Electric vehicles have become increasingly popular, and now Aussie motorists will be spoilt for choice.

A Toyota electric vehicle on display at a car show.
Toyota is just one of the popular car brands that will launch a new electric vehicle in Australia next year. (Source: Getty)

Electric vehicles are becoming more popular, and more affordable, as some of our favourite car brands enter the game.

And 2023 will see a host of new fully electric cars enter the Aussie market, like Toyota, Ford, Subaru and Fiat.

And there is a little something for everyone, including compact models from Fiat, MG, BYD and VW-owned Cupra Born, as well as SUVs from Subaru, Toyota and Volkswagen, and a Ford van.

New models could break price records at both ends of the spectrum, with some hatchbacks tipped to sell for less than $40,000 while luxury models from Mercedes-Benz and Maserati are expected to push the upper limits.

Electric Vehicle Council policy head Jake Whitehead said the line-up showed Australia's reputation for electric transport was changing, even though greater progress was needed.

"Even the discussion [about a fuel efficiency standard] has been helpful and, over the past six months, we've seen companies look to Australia as an opportunity, as a new market, so that's very exciting," Whitehead said.

He said demand for electric vehicles still outstripped supply in Australia but some potential buyers would delay their investments while waiting to see an EV to suit their needs.
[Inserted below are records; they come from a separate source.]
Definition combineDocumentText (parsedDocuments : list ParsedDocument) : string :=
  join (newline ++ newline)
    (map (fun doc => "--- " ++ toUpperCase (documentType doc) ++ ": "
                     ++ fileName doc ++ " ---" ++ newline ++ extractedText doc)
       (filter (fun doc => parseSuccess doc && nonEmpty (extractedText doc))
               parsedDocuments)).

(** Every character of a string satisfies a test. *)
Fixpoint allChars (p : ascii -> bool) (s : string) : bool :=
  match s with
  | EmptyString => true
  | String c r => p c && allChars p r
  end.

End DocParse.

(* ------------------------------------------------------------------ *)
(** ** services/aiAnalysisService.ts and services/scoringServiceV2.ts *)

Module V2.
Import JS Model DocParse.

(** *** The oracle's payload

    A field is an [option] when the scorer calls a method on it (so that
    its absence throws a [TypeError]); the other fields are read as
    values.  [ai_o1aCriteria] is [None] when the field is missing or is not
    an array. *)
Record O1ACriteriaAnalysis := {
  criteriaName : string;
  evidenceFound : option (list string);
  evidenceQuality : option string;
  c_score : Q;
  specificGaps : option (list string)
}.

Record AIProfileAnalysis := {
  ai_o1aCriteria : option (list O1ACriteriaAnalysis);
  ai_criteriaMet : Q;
  ai_yearsOfExperience : Q;
  ai_educationLevel : option string;
  ai_fieldOfExpertise : option string;
  ai_languageProficiency : option string;
  ai_hasNationalInternationalRecognition : bool;
  ai_hasOriginalContributions : bool;
  ai_overallScore : Q;
  ai_approvalLikelihood : option string;
  ai_strengths : list string;
  ai_criticalWeaknesses : option (list string);
  ai_nextSteps : list string;
  ai_documentQuality : option string
}.

Record PriorityAction := {
  priority : Z;
  action : string;
  timeline : string;
  impact : string
}.

Record DetailedRecommendations := {
  priorityActions : list PriorityAction;
  longTermStrategy : string;
  resourceLinks : list string
}.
"Individual buyers are looking at what they can get right now. For many, there will be a suitable option and, for others, they will be looking at what's coming into the market in the next year or so."
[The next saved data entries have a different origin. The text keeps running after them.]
(** * FinMate: the analytics engine ([src/utils/analytics.ts])

    A shallow embedding of [AnalyticsEngine] and of the little of the
    JavaScript runtime it stands on, followed by the properties of the
    engine's period summaries, comparisons, trend series and health score.
    It is followed by what the components that read the engine compute
    from its results (the dashboard, the analytics page and the insights)
    and by the store the transactions come from.

    Conventions of the embedding.

    - A JavaScript [number] that carries money, a percentage or a score is a
      rational ([Q]) in the engine and in the components that read it:
      arithmetic is exact.  The code computes with IEEE 754 doubles, which
      round the result of every operation and overflow to an infinity.
      [Binary64] embeds the period summaries once more on binary64 numbers,
      and what rounding and overflow change in them is shown there.
    - A [Date] is its time value, an integer number of milliseconds since
      the epoch ([Z]); the calendar functions are those of ECMA-262
      (section 21.4.1), with the local time zone taken to be UTC and without
      the clipping of time values to +-8.64e15.
    - [new Date(string)] and [Math.sqrt] are runtime builtins: they are
      parameters of the engine ([Date_parse], [Math_sqrt]).
    - The wall clock read by every query ([new Date()]) is the explicit
      argument [now].
    - Arrays live in a heap of array objects, since the constructor sorts
      the array it is given in place and keeps a reference to it. *)

From Stdlib Require Import ZArith QArith Qabs Qround Qminmax.
From Stdlib Require Import List String Ascii Bool DecimalString.
From Stdlib Require Import Lia Lqa Permutation Sorted.
From Stdlib Require Import Floats Uint63.
Import ListNotations.

(* A decimal literal of type [float] stands for the nearest double, as a
   number literal of JavaScript does. *)
Set Warnings "-inexact-float".

Local Open Scope Z_scope.

(** ** The time functions of ECMA-262 *)

Module JSDate.

Definition msPerDay : Z := 86400000.

Definition Day (t : Z) : Z := t / msPerDay.

Definition TimeWithinDay (t : Z) : Z := t mod msPerDay.

Definition DaysInYear (y : Z) : Z :=
  if negb (y mod 4 =? 0) then 365
  else if negb (y mod 100 =? 0) then 366
  else if negb (y mod 400 =? 0) then 365
  else 366.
Electric vehicle policy changes in Australia have seen more state-based incentives and rebates, cuts to fringe benefits tax on EV purchases, and the release of a national electric vehicle strategy consultation paper.

But Climate Council advocacy head Jennifer Rayner said Australians deserved a greater choice of electric vehicles, in models and prices, which may not be delivered until the country had a fuel-efficiency standard.

The rule would set an emissions limit across a car maker's fleet. Australia is one of only two countries in the developed world without one.

"The market is clearly moving overseas and that's meaning we're getting more of that drip feed of electric vehicles through," Rayner said.

"But we need that feed to become a flood in order to get Australians off expensive fuel and reduce our emissions footprint."